**Requirement:** Start at the line with "Lemma pure_lits s" in the records below, stop at the line with "Lemma search_pattern_of_complete v", and return every line in that span exactly, the two end lines included.

(Beginning of Input data)

Lemma lang_plus_space run : lang true [Plus [CSpace]] run <-> blanks run.
Proof.
  cbn [lang]. unfold blanks. split.
  - intros (r & m' & -> & Hne & Hr & ->). rewrite app_nil_r. split; [done|].
    eapply Forall_impl; [exact Hr|]. intros c Hc. by rewrite <- space_set_match.
  - intros [Hne H]. exists run, []. rewrite app_nil_r.
    split; [done|]. split; [done|]. split; [|done].
    eapply Forall_impl; [exact H|]. intros c Hc. cbn beta. by rewrite space_set_match.
Qed.

Lemma lang_joined sep gap tokens :
  (forall run, lang true [sep] run <-> gap run) ->
  forall m, lang true (joined_items sep tokens) m <-> joined gap tokens m.
Proof.
  intros Hsep. induction tokens as [|tok tokens IH]; intros m; [done|].
  destruct tokens as [|tok' tokens].
  - cbn [joined_items joined]. apply lang_lits.
  - change (joined_items sep (tok :: tok' :: tokens))
      with (lits tok ++ [sep] ++ joined_items sep (tok' :: tokens)).
    change (joined gap (tok :: tok' :: tokens) m)
      with (exists a run b, m = a ++ run ++ b /\ same_letters tok a /\ gap run
                            /\ joined gap (tok' :: tokens) b).
    rewrite lang_app. split.
    + intros (a & m2 & -> & Ha & H). apply lang_app in H as (run & b & -> & Hr & Hb).
      exists a, run, b. split; [done|]. split; [by apply lang_lits|].
      split; [by apply Hsep|by apply IH].
    + intros (a & run & b & -> & Ha & Hr & Hb).
      exists a, (run ++ b). split; [done|]. split; [by apply lang_lits|].
      apply lang_app. exists run, b. split; [done|].
      split; [by apply Hsep|by apply IH].
Qed.

Lemma lang_core_of v m : lang true (core_of v) m <-> surface_of v m.
Proof.
  destruct v as [s|tokens|tokens]; cbn [core_of surface_of].
  - apply lang_lits.
  - apply lang_joined, lang_star_sep.
  - apply lang_joined, lang_plus_space.
Qed.

Lemma pure_lits s : forallb pure (lits s) = true.
Proof. by induction s. Qed.

Lemma pure_joined_items sep tokens :
  pure sep = true -> forallb pure (joined_items sep tokens) = true.
Proof.
  intros Hsep. induction tokens as [|tok tokens IH]; [done|].
  destruct tokens as [|tok' tokens]; [apply pure_lits|].
  change (joined_items sep (tok :: tok' :: tokens))
    with (lits tok ++ sep :: joined_items sep (tok' :: tokens)).
  rewrite forallb_app, pure_lits. cbn [forallb andb]. by rewrite Hsep, IH.
Qed.

Lemma pure_core_of v : forallb pure (core_of v) = true.
Proof.
  destruct v; cbn [core_of]; [apply pure_lits|by apply pure_joined_items..].
Qed.

End Languages.

Section Occurrences.

Lemma prev_after_start pre : prev_after None pre = last pre.
Proof. rewrite prev_after_last. by destruct (last pre). Qed.

Lemma match_pattern_of_sound v prev s n :
  match_items true (items (pattern_of v)) prev s = Some n ->
  exists m s', s = m ++ s' /\ n = length m /\ surface_of v m
    /\ word_opt prev = false /\ word_opt (head s') = false.
Proof.
  cbn [pattern_of items match_items].
  destruct (word_opt prev) eqn:Hp; [done|]. intros H.
  apply match_items_sound in H as (m & s' & n' & -> & Hm & Hk & ->);
    [|apply pure_core_of].
  cbn [match_items] in Hk. destruct (word_opt (head s')) eqn:Hs; [done|].
  injection Hk as <-. exists m, s'. rewrite Nat.add_0_r.
  split; [done|]. split; [done|]. split; [by apply lang_core_of|done].
Qed.

Lemma match_pattern_of_complete v prev m s' :
  surface_of v m -> word_opt prev = false -> word_opt (head s') = false ->
  is_Some (match_items true (items (pattern_of v)) prev (m ++ s')).
Proof.
  intros Hm Hp Hs. cbn [pattern_of items match_items]. rewrite Hp.
  apply match_items_complete; [apply pure_core_of|by apply lang_core_of|].
  cbn [match_items]. by rewrite Hs.
Qed.

Lemma search_pattern_of_complete v text :
  occurs v text -> is_Some (re_search (pattern_of v) text).
Proof.
  intros (pre & m & post & -> & Hm & Hpre & Hpost). unfold re_search.
  apply search_from_complete. rewrite prev_after_start.
  by apply match_pattern_of_complete.
Qed.

Lemma search_pattern_of_sound v text hit :
  re_search (pattern_of v) text = Some hit ->
  exists pre post,
    occurs_at v text pre (group0 text hit) post
    /\ forall pre' m' post', occurs_at v text pre' m' post' ->
         length pre <= length pre'.
Proof.
  destruct hit as [i n]. unfold re_search. intros H.
  apply search_from_sound in H as (pre & s' & -> & -> & Hm & Hmin).
  rewrite prev_after_start in Hm.
  apply match_pattern_of_sound in Hm as (m & post & -> & -> & Hm & Hpre & Hpost).
  exists pre, post. split.
  - unfold occurs_at, group0. cbn [fst snd Nat.add].
    rewrite drop_app_length, take_app_length. done.
  - intros pre' m' post' (E & Hm' & Hpre' & Hpost').
    destruct (decide (length pre <= length pre')) as [|Hlt]; [done|].
    exfalso.
    assert (Hn : match_items true (items (pattern_of v))
                   (prev_after None pre') (m' ++ post') = None).
    { apply Hmin; [done|lia]. }
    rewrite prev_after_start in Hn.
    destruct (match_pattern_of_complete v (last pre') m' post') as [x Hx]; try done.
    congruence.
Qed.

(** The result of [any_match_with_surface]: the match of the first pattern
    that matches, or the empty string. *)
Lemma any_match_with_surface_cases text ps :
  (Forall (fun p => re_search p text = None) ps
   /\ any_match_with_surface text ps = [])
  \/ exists ps1 p ps2 hit,
       ps = ps1 ++ p :: ps2
       /\ Forall (fun p' => re_search p' text = None) ps1
       /\ re_search p text = Some hit
       /\ any_match_with_surface text ps = group0 text hit.
Proof.
  induction ps as [|p ps IH]; [by left|].
  cbn [any_match_with_surface].
  destruct (re_search p text) as [hit|] eqn:E.
  - right. exists [], p, ps, hit. by repeat split.
  - destruct IH as [[Hall Hnil]|(ps1 & p' & ps2 & hit & -> & Hall & Hp & Hs)].
    + left. split; [by constructor|done].
    + right. exists (p :: ps1), p', ps2, hit. repeat split; [by constructor|done..].
Qed.
(** [deliverSlashReplies]: the calls it makes, in order; each is awaited
    and none of the results is read. *)
Definition deliverSlashReplies (replies : list ReplyPayload)
    (ephemeral : bool) (textLimit : Z) : list InteractionCall :=
  match slashMessages replies textLimit with
  | [] => [CallEditReply "No response was generated for that command."]
  | first :: rest =>
      CallEditReply first
      :: map (fun message => CallFollowUp message ephemeral) rest
  end.

End SlashDelivery.

(** [interaction.channel], as far as the handler reads it. *)
Record SlashChannel := mkSlashChannel {
  sc_type : ChannelType;
  (** [None]: no [name] property, or one that is not a string. *)
  sc_name : option string;
}.

Record Interaction := mkInteraction {
  ix_id : string;
  ix_isChatInputCommand : bool;
  ix_commandName : string;
  ix_user : User;
  ix_channel : option SlashChannel;
  ix_channelId : string;
  ix_inGuild : bool;
  ix_guild : option Guild;
  ix_options : list CommandInteractionOption;
  ix_createdTimestamp : Z;
  ix_isRepliable : bool;
}.

(** The context of a slash command. *)
Record SlashContext := mkSlashContext {
  sl_Body : string;
  sl_From : string;
  sl_To : string;
  sl_ChatType : string;
  sl_SenderName : string;
  sl_Surface : string;
  sl_WasMentioned : bool;
  sl_MessageSid : string;
  sl_Timestamp : Z;
  sl_SessionKey : string;
}.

(End of Input data)

**Answer section:**
Lemma pure_lits s : forallb pure (lits s) = true.
Proof. by induction s. Qed.

Lemma pure_joined_items sep tokens :
  pure sep = true -> forallb pure (joined_items sep tokens) = true.
Proof.
  intros Hsep. induction tokens as [|tok tokens IH]; [done|].
  destruct tokens as [|tok' tokens]; [apply pure_lits|].
  change (joined_items sep (tok :: tok' :: tokens))
    with (lits tok ++ sep :: joined_items sep (tok' :: tokens)).
  rewrite forallb_app, pure_lits. cbn [forallb andb]. by rewrite Hsep, IH.
Qed.

Lemma pure_core_of v : forallb pure (core_of v) = true.
Proof.
  destruct v; cbn [core_of]; [apply pure_lits|by apply pure_joined_items..].
Qed.

End Languages.

Section Occurrences.

Lemma prev_after_start pre : prev_after None pre = last pre.
Proof. rewrite prev_after_last. by destruct (last pre). Qed.

Lemma match_pattern_of_sound v prev s n :
  match_items true (items (pattern_of v)) prev s = Some n ->
  exists m s', s = m ++ s' /\ n = length m /\ surface_of v m
    /\ word_opt prev = false /\ word_opt (head s') = false.
Proof.
  cbn [pattern_of items match_items].
  destruct (word_opt prev) eqn:Hp; [done|]. intros H.
  apply match_items_sound in H as (m & s' & n' & -> & Hm & Hk & ->);
    [|apply pure_core_of].
  cbn [match_items] in Hk. destruct (word_opt (head s')) eqn:Hs; [done|].
  injection Hk as <-. exists m, s'. rewrite Nat.add_0_r.
  split; [done|]. split; [done|]. split; [by apply lang_core_of|done].
Qed.

Lemma match_pattern_of_complete v prev m s' :
  surface_of v m -> word_opt prev = false -> word_opt (head s') = false ->
  is_Some (match_items true (items (pattern_of v)) prev (m ++ s')).
Proof.
  intros Hm Hp Hs. cbn [pattern_of items match_items]. rewrite Hp.
  apply match_items_complete; [apply pure_core_of|by apply lang_core_of|].
  cbn [match_items]. by rewrite Hs.
Qed.

Lemma search_pattern_of_complete v text :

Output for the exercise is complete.